简体   繁体   English

C ++ istream with lex

[英]C++ istream with lex

I have a working grammar (written in lex and bison) that parses polynomial expressions. 我有一个工作语法(用lex和bison编写)来解析多项式表达式。 It is like your standard, text-book calculator-like syntax. 这就像您的标准,教科书计算器般的语法。 Here is a very simplified version of the grammar: 这是一个非常简化的语法版本:

Expr
: DOUBLE        {$$ = newConstExpr($1);}
| Expr '+' Expr {$$ = newBinaryExpr('+', $1, $2);}
| Expr '*' Expr {$$ = NewBinaryExpr('*', $1, $2);}
| '(' Expr ')'  {$$ = $2;}
;

My problem is that Lex uses a FILE* for yyin, and I need to parse input from a C++ istream. 我的问题是Lex为yyin使用FILE *,我需要解析来自C ++ istream的输入。 I know that flex++ can generate the FlexLexer class (which can take an istream in its constructo), but it is difficult to get it to mesh with Bison, and even the author himself claims (in the comments in the generated lexer file) that it is buggy. 我知道flex ++可以生成FlexLexer类(可以在其构造中使用istream),但是很难让它与Bison相结合,甚至作者自己声称(在生成的lexer文件的注释中)它马车。

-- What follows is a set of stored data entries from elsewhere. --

Definition spawn_step (l : spawn_label) (s : spawn_sys) : option spawn_sys :=
  match l with
  | PComplete v =>
      match value s with
      | Some _ => None
      | None =>
          let '(o, cs) := sp_complete v (obj s) in
          Some (SpawnSys o (to_call s ++ cs) (to_call_error s) (called s) (called_error s)
                  (Some v) (early s) (late s) (code s) (early_error s) (late_error s))
      end
  | PFail ec =>
      match code s with
      | Some _ => None
      | None =>
          let '(o, cs) := sp_fail ec (obj s) in
          Some (SpawnSys o (to_call s) (to_call_error s ++ cs) (called s) (called_error s)
                  (value s) (early s) (late s) (Some ec) (early_error s) (late_error s))
      end
  | POnComplete cb =>
      let '(o, cs) := sp_on_complete cb (obj s) in
      Some (SpawnSys o (to_call s ++ cs) (to_call_error s) (called s) (called_error s) (value s)
              (match value s with Some _ => early s | None => early s ++ [cb] end)
              (match value s with Some _ => late s ++ [cb] | None => late s end)
              (code s) (early_error s) (late_error s))
  | POnError cb =>
      let '(o, cs) := sp_on_error cb (obj s) in
      Some (SpawnSys o (to_call s) (to_call_error s ++ cs) (called s) (called_error s) (value s)
              (early s) (late s) (code s)
              (match code s with Some _ => early_error s | None => early_error s ++ [cb] end)
              (match code s with Some _ => late_error s ++ [cb] | None => late_error s end))
  | PCall i =>
      c ← to_call s !! i;
      Some (SpawnSys (obj s) (delete i (to_call s)) (to_call_error s) (called s ++ [c]) (called_error s)
              (value s) (early s) (late s) (code s) (early_error s) (late_error s))
  | PCallError i =>
      c ← to_call_error s !! i;
      Some (SpawnSys (obj s) (to_call s) (delete i (to_call_error s)) (called s) (called_error s ++ [c])
              (value s) (early s) (late s) (code s) (early_error s) (late_error s))
  end.
Definition spawn_reachable (s : spawn_sys) : Prop := reachable spawn_step spawn_init s.

(** What must be called: the last callback registered before the completion
    gets the value, every later one a copy of what is left of it. *)
Definition due_calls (s : spawn_sys) : list (C * given T) :=
  match value s with
  | None => []
  | Some v => ((λ cb, (cb, Fresh v)) <$> option_list (last (early s))) ++
              ((λ cb, (cb, late_value (sp_moved v) (last (early s)) v)) <$> late s)
  end.
Definition due_errors (s : spawn_sys) : list (C * error_code) :=
  match code s with
  | None => []
  | Some ec => ((λ cb, (cb, ec)) <$> option_list (last (early_error s))) ++
               (if ec_bool ec then (λ cb, (cb, ec)) <$> late_error s else [])
  end.

Record spawn_inv (s : spawn_sys) : Prop := {
  si_calls : to_call s ++ called s ≡ₚ due_calls s;
  si_errors : to_call_error s ++ called_error s ≡ₚ due_errors s;
  si_ok : sp_ok (obj s);
  si_waiting : sp_waiting (obj s) = match value s with Some _ => None | None => last (early s) end;
  si_waiting_error : sp_waiting_error (obj s) = match code s with Some _ => None | None => last (early_error s) end;
  si_done : sp_done (obj s) = (λ v, late_value (sp_moved v) (last (early s)) v) <$> value s;
  si_failed : sp_failed (obj s) = code s;
  si_late : value s = None → late s = [];
  si_late_error : code s = None → late_error s = [];
}.

Lemma call_perm {A} (l1 l2 : list A) i c : l1 !! i = Some c → delete i l1 ++ l2 ++ [c] ≡ₚ l1 ++ l2.
Proof. intros Hi. rewrite (delete_Permutation l1 i c Hi) at 2. solve_Permutation. Qed.

Lemma spawn_inv_complete v s s' : spawn_inv s → spawn_step (PComplete v) s = Some s' → spawn_inv s'.
Proof.
  intros [H1 H2 H3 H4 H5 H6 H7 H8 H9] Hst. simpl in Hst. destruct (value s) eqn:Hv; [done|].
  pose proof (sp_complete_calls v (obj s)) as Hc. pose proof (sp_complete_spec v (obj s)) as Hs.
  destruct (sp_complete v (obj s)) as [o cs]. simpl in Hc, Hs. destruct Hs as (Hs1 & Hs2 & Hs3 & Hs4 & Hs5).
  injection Hst as <-. unfold due_calls, due_errors in *. rewrite Hv in H1. rewrite H4 in Hc, Hs2.
  split; unfold due_calls, due_errors; simpl; try done; [|by rewrite Hs3|by rewrite Hs4].
  rewrite (H8 eq_refl), Hc. simpl. rewrite app_nil_r.
  apply Permutation_nil_r in H1. apply app_eq_nil in H1 as [-> ->]. by rewrite ?app_nil_r.
Qed.

Lemma spawn_inv_fail ec s s' : spawn_inv s → spawn_step (PFail ec) s = Some s' → spawn_inv s'.
Proof.
  intros [H1 H2 H3 H4 H5 H6 H7 H8 H9] Hst. simpl in Hst. destruct (code s) eqn:Hv; [done|].
  pose proof (sp_fail_calls ec (obj s)) as Hc. pose proof (sp_fail_spec ec (obj s)) as Hs.
  destruct (sp_fail ec (obj s)) as [o cs]. simpl in Hc, Hs. destruct Hs as (Hs1 & Hs2 & Hs3 & Hs4 & Hs5).
  injection Hst as <-. unfold due_calls, due_errors in *. rewrite Hv in H2. rewrite H5 in Hc.
  split; unfold due_calls, due_errors; simpl; try done; [|by apply Hs5|by rewrite Hs3|by rewrite Hs4].
  rewrite (H9 eq_refl), Hc. simpl. assert ((if ec_bool ec then [] else []) = ([] : list (C * error_code))) as ->
    by by destruct (ec_bool ec).
  apply Permutation_nil_r in H2. apply app_eq_nil in H2 as [-> ->]. by rewrite ?app_nil_r.
Qed.

Lemma spawn_inv_on_complete cb s s' : spawn_inv s → spawn_step (POnComplete cb) s = Some s' → spawn_inv s'.
Proof.
  intros [H1 H2 H3 H4 H5 H6 H7 H8 H9] Hst. simpl in Hst.
  pose proof (sp_on_complete_spec cb (obj s) H3) as Hs. rewrite H6 in Hs.
  destruct (value s) as [v|] eqn:Hv; simpl in Hs.
  - rewrite Hs in Hst. injection Hst as <-. unfold due_calls, due_errors in *. rewrite Hv in H1.
    split; unfold due_calls, due_errors; simpl; try done. rewrite fmap_app, app_assoc, <-H1. simpl. solve_Permutation.
  - destruct (sp_on_complete cb (obj s)) as [o cs]. simpl in Hs. destruct Hs as (-> & Hs1 & Hs2 & Hs3 & Hs4 & Hs5).
    injection Hst as <-. unfold due_calls, due_errors in *. rewrite Hv in H1.
    split; unfold due_calls, due_errors; simpl; rewrite ?app_nil_r, ?Hs1, ?Hs3, ?Hs4; try done. by rewrite last_snoc.
Qed.

Lemma spawn_inv_on_error cb s s' : spawn_inv s → spawn_step (POnError cb) s = Some s' → spawn_inv s'.
Proof.
  intros [H1 H2 H3 H4 H5 H6 H7 H8 H9] Hst. simpl in Hst.
  pose proof (sp_on_error_spec cb (obj s)) as Hs. rewrite H7 in Hs.
  destruct (code s) as [ec|] eqn:Hv; simpl in Hs.
  - rewrite Hs in Hst. injection Hst as <-. unfold due_calls, due_errors in *. rewrite Hv in H2.
    split; unfold due_calls, due_errors; simpl; try done. destruct (ec_bool ec); [|by rewrite app_nil_r].
    rewrite fmap_app, app_assoc, <-H2. simpl. solve_Permutation.
  - destruct (sp_on_error cb (obj s)) as [o cs]. simpl in Hs. destruct Hs as (-> & Hs1 & Hs2 & Hs3 & Hs4 & Hs5).
    injection Hst as <-. unfold due_calls, due_errors in *. rewrite Hv in H2.
    split; unfold due_calls, due_errors; simpl; rewrite ?app_nil_r, ?Hs1, ?Hs3, ?Hs4; try done; [by apply Hs5|by rewrite last_snoc].
Qed.

Lemma spawn_inv_step l s s' : spawn_inv s → spawn_step l s = Some s' → spawn_inv s'.
Proof.
  intros Hs Hst. destruct l as [v|ec|cb|cb|i|i]; [by eapply spawn_inv_complete|by eapply spawn_inv_fail|
    by eapply spawn_inv_on_complete|by eapply spawn_inv_on_error|..];
    destruct Hs as [H1 H2 H3 H4 H5 H6 H7 H8 H9]; simpl in Hst.
  - destruct (to_call s !! i) as [c|] eqn:Hi; [|done]. injection Hst as <-. split; try done. simpl.
    by rewrite (call_perm _ _ _ _ Hi).
  - destruct (to_call_error s !! i) as [c|] eqn:Hi; [|done]. injection Hst as <-. split; try done. simpl.
    by rewrite (call_perm _ _ _ _ Hi).
Qed.

Lemma spawn_reachable_inv s : spawn_reachable s → spawn_inv s.
Proof.
  apply reachable_inv; [|intros l s1 s2; apply spawn_inv_step].
  destruct sp_new_spec as (? & ? & ? & ? & ?). by split.
Qed.
End Machine.

(** C30. The callbacks of a spawned coroutine, whatever the order in which it
    completes and they are registered: before the completion none is called;
    then the last one registered before it gets the value, each one registered
    after it is called once with a copy of what is left, and no others are; so
    a single callback is called exactly once, with the value.  The same for
    errors, of which those with a zero code are not reported to late callbacks. *)
Theorem spawn_callbacks {S T C : Type} `{SL : SpawnLaws S T C} (s : spawn_sys) :
  spawn_reachable s →
  to_call s ++ called s ≡ₚ due_calls s ∧ to_call_error s ++ called_error s ≡ₚ due_errors s ∧
  (value s = None → to_call s ++ called s = []) ∧
  (∀ cb v, value s = Some v → early s ++ late s = [cb] → to_call s ++ called s ≡ₚ [(cb, Fresh v)]).
Proof.
  intros [H1 H2 _ _ _ _ _ H8 _]%spawn_reachable_inv. split_and!; [done..| |].
  - intros Hv. unfold due_calls in H1. rewrite Hv in H1. by apply Permutation_nil_r in H1.
  - intros cb v Hv Hcb. rewrite H1. unfold due_calls. rewrite Hv.
    destruct (early s) as [|cb' l]; simpl in *; [by rewrite Hcb|].
    injection Hcb as -> [-> ->]%app_eq_nil. done.
Qed.

(** Registered before, and after. *)
Lemma spawn_callbacks_witness :
  (∃ s, run (spawn_step (S := SpawnState Z nat)) [POnComplete 5%nat; PComplete 42; PCall 0] spawn_init = Some s ∧
     called s ++ to_call s = [(5%nat, Fresh 42)] ∧ to_call s ++ called s ≡ₚ due_calls s) ∧
  (∃ s, run (spawn_step (S := SpawnStateVoid nat)) [PComplete tt; POnComplete 5%nat; POnComplete 6%nat] spawn_init = Some s ∧
     called s ++ to_call s = [(5%nat, Fresh tt); (6%nat, Fresh tt)] ∧ to_call s ++ called s ≡ₚ due_calls s).
Proof.
  split; (eexists; split; [vm_compute; reflexivity|]; split; [reflexivity|]).
  - refine (proj1 (spawn_callbacks (S := SpawnState Z nat) _ _)). apply reachable_run.
    exists [POnComplete 5%nat; PComplete 42; PCall 0]. reflexivity.
  - refine (proj1 (spawn_callbacks (S := SpawnStateVoid nat) _ _)). apply reachable_run.
    exists [PComplete tt; POnComplete 5%nat; POnComplete 6%nat]. reflexivity.
Defined.

(** A callback registered after the value was given to an earlier one gets a
    moved-from object; two late ones both get the value. *)
Example spawn_second_callback_moved :
  snd <$> (to_call <$> run (spawn_step (S := SpawnState Z nat)) [POnComplete 5%nat; PComplete 42; POnComplete 6%nat] spawn_init)
    ≫= last = Some MovedFrom.
Proof. reflexivity. Qed.

(** ** Spawn *)

Section Spawning.
Context {E : Type} `{Executor E} {T C : Type}.

(** [Spawn(executor, task)]: the wrapper's frame is scheduled, the state is
    fresh. *)
Definition Spawn (x : nat) (wrapper : handle) (es : executors (E := E))
    : SpawnState T C * executors (E := E) :=
  (new_spawn, alter (ex_schedule wrapper) x es).
(** [Spawn(task)]: on the current executor, or failed. *)
Definition Spawn_current (cur : tls) (wrapper : handle) (es : executors (E := E))
    : SpawnState T C * executors (E := E) :=
  match GetCurrentExecutor cur with
  | None => ((Fail (make_error_code NoExecutor) new_spawn).1, es)
  | Some x => Spawn x wrapper es
  end.

(** Without an executor the handle reports it, to every OnError. *)
Lemma spawn_no_executor wrapper es (cb : C) :
  Spawn_current None wrapper es = ((Fail (make_error_code NoExecutor) new_spawn).1, es) ∧
  OnError cb (Spawn_current None wrapper es).1 = ((Spawn_current None wrapper es).1, [(cb, make_error_code NoExecutor)]).
Proof. by split. Qed.
End Spawning.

So I am wondering if anyone knows a good way to use a flex scanner and bison parser with a C++ istream object as the input instead of a FILE*. 所以我想知道是否有人知道使用flex扫描器和bison解析器与C ++ istream对象作为输入而不是FILE *的好方法。

You can get input into lex however you want by definining a custom YY_INPUT macro. 您可以通过定义自定义YY_INPUT宏来获取lex的输入。

For a real-world example, take a look at my: 对于一个真实的例子,看看我的:

http://www.kylheku.com/cgit/txr/tree/parser.l http://www.kylheku.com/cgit/txr/tree/parser.l

Here, I redirect the flex scanner to work with special stream objects which are part of a dynamic object library. 在这里,我重定向flex scanner以使用特殊的流对象,这些对象是动态对象库的一部分。 Like iostream s, these are not FILE * . iostream一样,这些不是FILE *

This allows me to do things like lexically analyze the command line when the program is run with -c <script text> . 这允许我在使用-c <script text>运行程序时执行词法分析命令行等操作。

(As an aside, the scanner works with 8 bit bytes. This is why the YY_INPUT macro uses my get_byte function. When the yyin_stream is a string stream, the get_byte implementation will actually put out the UTF-8 encoding bytes corresponding to the Unicode chars inside the string, so multiple get_byte calls may be necessary before the stream advances to the next character of the string. Over a file stream, get_byte just gets the byte from the underlying OS stream.) (另外,扫描器使用8位字节。这就是YY_INPUT宏使用我的get_byte函数的原因。当yyin_stream是一个字符串流时, get_byte实现实际上会输出对应于Unicode字符的UTF-8编码字节在字符串内部,因此在流前进到字符串的下一个字符之前可能需要多次get_byte调用。通过文件流, get_byte只从底层OS流中获取字节。)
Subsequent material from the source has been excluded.